If the leaves of your garden plants look like they've been blasted with buckshot, you have a flea beetle infestation. It looks pretty bad, but healthy, mature plants usually survive attacks by this insect pest, whose larvae nibble on tender young roots. It's difficult if not impossible to eliminate a severe flea beetle infestation for the current season, even using chemical insecticides. But you can reduce it with natural and organic control methods and completely eradicate its likelihood of returning next year.
Put yellow sticky traps up in your gardening area. Their catch will alert you immediately to the presence of flea beetles.
Weed your garden and the surrounding areas thoroughly to deprive developing flea beetle larvae of food sources.
Mulch your garden as deeply as possible. This will make it difficult if not impossible for flea beetle larvae to emerge from the ground as adults. Sprinkle hot pepper over your mulch once weekly, and reapply after rainfall or watering.

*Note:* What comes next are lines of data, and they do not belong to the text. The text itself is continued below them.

(** * Booking validity, pricing and review uniqueness of the travel listings app

    A shallow embedding of [listings/models.py], [listings/serializers.py] and
    the listing, booking and review loops of
    [listings/management/commands/seed.py].

    The relational store is a record of tables, each table a list of rows in
    insertion order.  Code that talks to the store lives in a small state and
    exception monad; Python exceptions are values of [Exn]. *)

From Stdlib Require Import ZArith NArith QArith List String Bool Lia.
Import ListNotations.

Local Open Scope string_scope.
Local Open Scope Z_scope.

(** ** Python's [decimal.Decimal] under the default context *)

Module Dec.

(** A finite decimal: the triple (_sign, _int, _exp) of the Python
    implementation; its value is (-1)^sign * int * 10^exp. *)
Record Decimal := mk { dsign : bool; dint : N; dexp : Z }.

(** Precision of the default context, [getcontext().prec]. *)
Definition prec : Z := 28.

(** [len(str(n))] for a coefficient. *)
Fixpoint ndigits_fuel (fuel : nat) (n : N) : Z :=
  match fuel with
  | O => 1
  | S f => if (n <? 10)%N then 1 else 1 + ndigits_fuel f (n / 10)%N
  end.

Definition ndigits (n : N) : Z := ndigits_fuel (N.to_nat (N.size n)) n.

Definition pow10 (k : Z) : N := Z.to_N (10 ^ k).

(** Drop the last [k] digits of [n] ([k >= 1]) with ROUND_HALF_EVEN, the
    rounding mode of the default context. *)
Definition round_half_even (n : N) (k : Z) : N :=
  let q := (n / pow10 k)%N in
  let r := (n mod pow10 k)%N in
  let half := (5 * pow10 (k - 1))%N in
  if (half <? r)%N then (q + 1)%N
  else if (r =? half)%N then (if N.odd q then (q + 1)%N else q)
  else q.

(** [Decimal._fix]: round a result to the context precision.  The exponent
    limits of the context (Emax = 999999, Emin = -999999) are out of reach
    of a price with a small exponent multiplied by an integer and are not
    represented. *)
Definition fix_ (d : Decimal) : Decimal :=
  if (dint d =? 0)%N then d
  else
    let exp_min := ndigits (dint d) + dexp d - prec in
    if dexp d <? exp_min then
      let coeff := round_half_even (dint d) (exp_min - dexp d) in
      if (pow10 prec <=? coeff)%N
      then mk (dsign d) (coeff / 10)%N (exp_min + 1)
      else mk (dsign d) coeff exp_min
    else d.

(** [Decimal(n)] for a Python int: exact, whatever the size of [n]. *)
Definition of_int (n : Z) : Decimal := mk (n <? 0) (Z.abs_N n) 0.

(** [Decimal.__mul__] on finite operands. *)
Definition mul (a b : Decimal) : Decimal :=
  fix_ (mk (xorb (dsign a) (dsign b)) (dint a * dint b)%N (dexp a + dexp b)).

(** [Decimal._rescale(exp, ROUND_HALF_EVEN)]. *)
Definition rescale (d : Decimal) (e : Z) : Decimal :=
  if (dint d =? 0)%N then mk (dsign d) 0 e
  else if e <=? dexp d then mk (dsign d) (dint d * pow10 (dexp d - e))%N e
  else
    let k := e - dexp d in
    if ndigits (dint d) <? k then mk (dsign d) 0 e
    else mk (dsign d) (round_half_even (dint d) k) e.

(** [Decimal.quantize(Decimal(1).scaleb(e), context)] with precision [p]:
    [None] stands for the InvalidOperation raised when the quantized
    coefficient would have more than [p] digits. *)
Definition quantize (p : Z) (d : Decimal) (e : Z) : option Decimal :=
  if (dint d =? 0)%N then Some (mk (dsign d) 0 e)
  else if p <? ndigits (dint d) + dexp d - e then None
  else
    let ans := rescale d e in
    if p <? ndigits (dint ans) then None else Some ans.

(** The rational number a decimal denotes. *)
Definition value (d : Decimal) : Q :=
  ((if dsign d then -(1) else 1) * inject_Z (Z.of_N (dint d))
   * Qpower (inject_Z 10) (dexp d))%Q.

End Dec.

Import Dec.


(** ** Dates *)

(** A [datetime.date] is represented by its proleptic Gregorian ordinal
    ([date.toordinal()]): comparison of dates is comparison of ordinals and
    [(b - a).days] is their difference.  A date object is always truthy. *)
Definition date := Z.

Definition is_leap (year : Z) : bool :=
  (year mod 4 =? 0) && (negb (year mod 100 =? 0) || (year mod 400 =? 0)).

Definition days_before_year (year : Z) : Z :=
  let y := year - 1 in y * 365 + y / 4 - y / 100 + y / 400.

Definition days_before_month (year month : Z) : Z :=
  nth (Z.to_nat month) [-1; 0; 31; 59; 90; 120; 151; 181; 212; 243; 273; 304; 334] 0
  + (if (2 <? month) && is_leap year then 1 else 0).

(** [date(year, month, day).toordinal()] for a valid calendar date. *)
Definition mkdate (year month day : Z) : date :=
  days_before_year year + days_before_month year month + day.

(** [(b - a).days]. *)
Definition days_between (a b : date) : Z := b - a.

(** ** Rows and tables (models.py) *)

(** [Listing]: the columns read by the booking and pricing code.  The
    descriptive columns (title, description, property_type, bedrooms,
    bathrooms, max_guests, location, timestamps) are read by no function
    modelled here. *)
Record Listing := mkListing {
  listing_pk : Z;
  price_per_night : Decimal;
  is_available : bool;
  owner : Z
}.

Record Booking := mkBooking {
  booking_pk : Z;
  booking_listing : Z;          (* listing_id foreign key *)
  guest : Z;                    (* guest_id foreign key *)
  check_in_date : date;
  check_out_date : date;
  total_price : Decimal;
  status : string
}.

Record Review := mkReview {
  review_pk : Z;
  review_listing : Z;           (* listing_id foreign key *)
  review_user : Z;              (* user_id foreign key *)
  rating : Z;
  comment : string
}.

(** [Booking.STATUS_CHOICES]. *)
Definition STATUS_CHOICES : list string :=
  ["pending"; "confirmed"; "cancelled"; "completed"].

(** The stored state: one table per model, rows in insertion order; [users]
    holds the primary keys of the auth users. *)
Record Store := mkStore {
  users : list Z;
  listings : list Listing;
  bookings : list Booking;
  reviews : list Review
}.

Definition empty_store : Store := mkStore [] [] [] [].

(** ** Exceptions and the store monad *)

Inductive Exn :=
| ValidationError (msg : string)
| DoesNotExist
| MultipleObjectsReturned
| KeyError (key : string)
| IndexError
| IntegrityError (what : string)
| InvalidOperation
| ZeroDivisionError
| AttributeError.

Inductive Result (A : Type) :=
| Ok (a : A)
| Raise (e : Exn).
Arguments Ok {A} a.
Arguments Raise {A} e.

(** A computation reads and writes the store and returns or raises. *)
Definition M (A : Type) : Type := Store -> Result A * Store.

Definition ret {A} (a : A) : M A := fun s => (Ok a, s).

Definition raise {A} (e : Exn) : M A := fun s => (Raise e, s).

Definition bind {A B} (m : M A) (k : A -> M B) : M B :=
  fun s => match m s with
           | (Ok a, s') => k a s'
           | (Raise e, s') => (Raise e, s')
           end.

(** A read-only query. *)
Definition query {A} (f : Store -> A) : M A := fun s => (Ok (f s), s).

Declare Scope py_scope.
Delimit Scope py_scope with py.
Notation "x <- m ;; k" := (bind m (fun x => k))
  (at level 61, m at next level, right associativity) : py_scope.
Notation "m ;;; k" := (bind m (fun _ => k))
  (at level 61, right associativity) : py_scope.
Local Open Scope py_scope.

(** [d[key]] / [d.pop(key)] on a dict entry that may be absent. *)
Definition getitem {A} (key : string) (v : option A) : M A :=
  match v with
  | Some a => ret a
  | None => raise (KeyError key)
  end.

(** The next value of an auto-incrementing primary key. *)
Definition next_pk (pks : list Z) : Z := 1 + fold_right Z.max 0 pks.

(** ** Model methods (models.py) *)

(** [Listing.total_price_for_nights]: [price_per_night * Decimal(nights)]. *)
Definition total_price_for_nights (self : Listing) (nights : Z) : Decimal :=
  Dec.mul (price_per_night self) (Dec.of_int nights).

(** [Booking.clean], called by [full_clean()] (model forms, the admin). *)
Definition clean (check_in check_out : date) : M unit :=
  if check_out <=? check_in
  then raise (ValidationError "Check-out date must be after check-in date.")
  else ret tt.

(** [Booking.nights_booked]. *)
Definition nights_booked (self : Booking) : Z :=
  days_between (check_in_date self) (check_out_date self).

(** ** Manager operations *)

Definition in_list (x : string) (l : list string) : bool :=
  existsb (String.eqb x) l.

Definition mem_pk (x : Z) (l : list Z) : bool := existsb (Z.eqb x) l.

(** [Listing.objects.get(id=pk)]. *)
Definition Listing_objects_get (pk : Z) : M Listing :=
  fun s => match filter (fun l => listing_pk l =? pk) (listings s) with
           | [] => (Raise DoesNotExist, s)
           | [l] => (Ok l, s)
           | _ => (Raise MultipleObjectsReturned, s)
           end.

(** Writing a value to a [DecimalField(max_digits, decimal_places)] column,
    as the base database backend does through Django 4.1
    ([utils.format_number]): the value is quantized to [decimal_places]
    under precision [max_digits], and a value with too many digits raises.
    From Django 4.2 the backend hands the value to the database driver
    unchanged and refusing an over-long value is left to the database.  The
    sources pin no version; the two behaviours agree on every value that
    already has [decimal_places] places and at most [max_digits] digits
    (lemma [quantize_fits]). *)
Definition adapt_decimalfield_value (max_digits decimal_places : Z) (v : Decimal)
  : M Decimal :=
  match Dec.quantize max_digits v (- decimal_places) with
  | Some d => ret d
  | None => raise InvalidOperation
  end.

(** The store with one more booking row. *)
Definition add_booking (s : Store) (b : Booking) : Store :=
  mkStore (users s) (listings s) (bookings s ++ [b]) (reviews s).

Definition insert_booking (b : Booking) : M Booking :=
  fun s => (Ok b, add_booking s b).

(** The store with one more review row. *)
Definition add_review (s : Store) (r : Review) : Store :=
  mkStore (users s) (listings s) (bookings s) (reviews s ++ [r]).

Definition insert_review (r : Review) : M Review :=
  fun s => (Ok r, add_review s r).

(** The store with one more listing row. *)
Definition add_listing (s : Store) (l : Listing) : Store :=
  mkStore (users s) (listings s ++ [l]) (bookings s) (reviews s).

Definition insert_listing (l : Listing) : M Listing :=
  fun s => (Ok l, add_listing s l).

Plant radishes every 6 to 12 inches throughout your garden as early as weather permits and before you set anything else out. Radishes are flea beetle favorites, and will attract them immediately. Setting them out early will give the radishes a chance to grow taller than other plants, another feature attractive to flea beetles.
Set garden plants out as late in the season as possible. Warmer weather boosts plant vigor, enabling them to outgrow damage inflicted by flea beetle feeding habits.
Walk down the rows of your garden, waving strips of sticky flypaper close to the foliage. Startled flea beetles will jump from the leaves and stick to the adhesive.
Cover seedlings with polyester screening to keep the flea beetles from feeding on them. Remove the covers right before plants flower so pollination isn't inhibited.
Clean your garden and remove all vegetation at the end of the season. Don't add infected materials to your compost heap.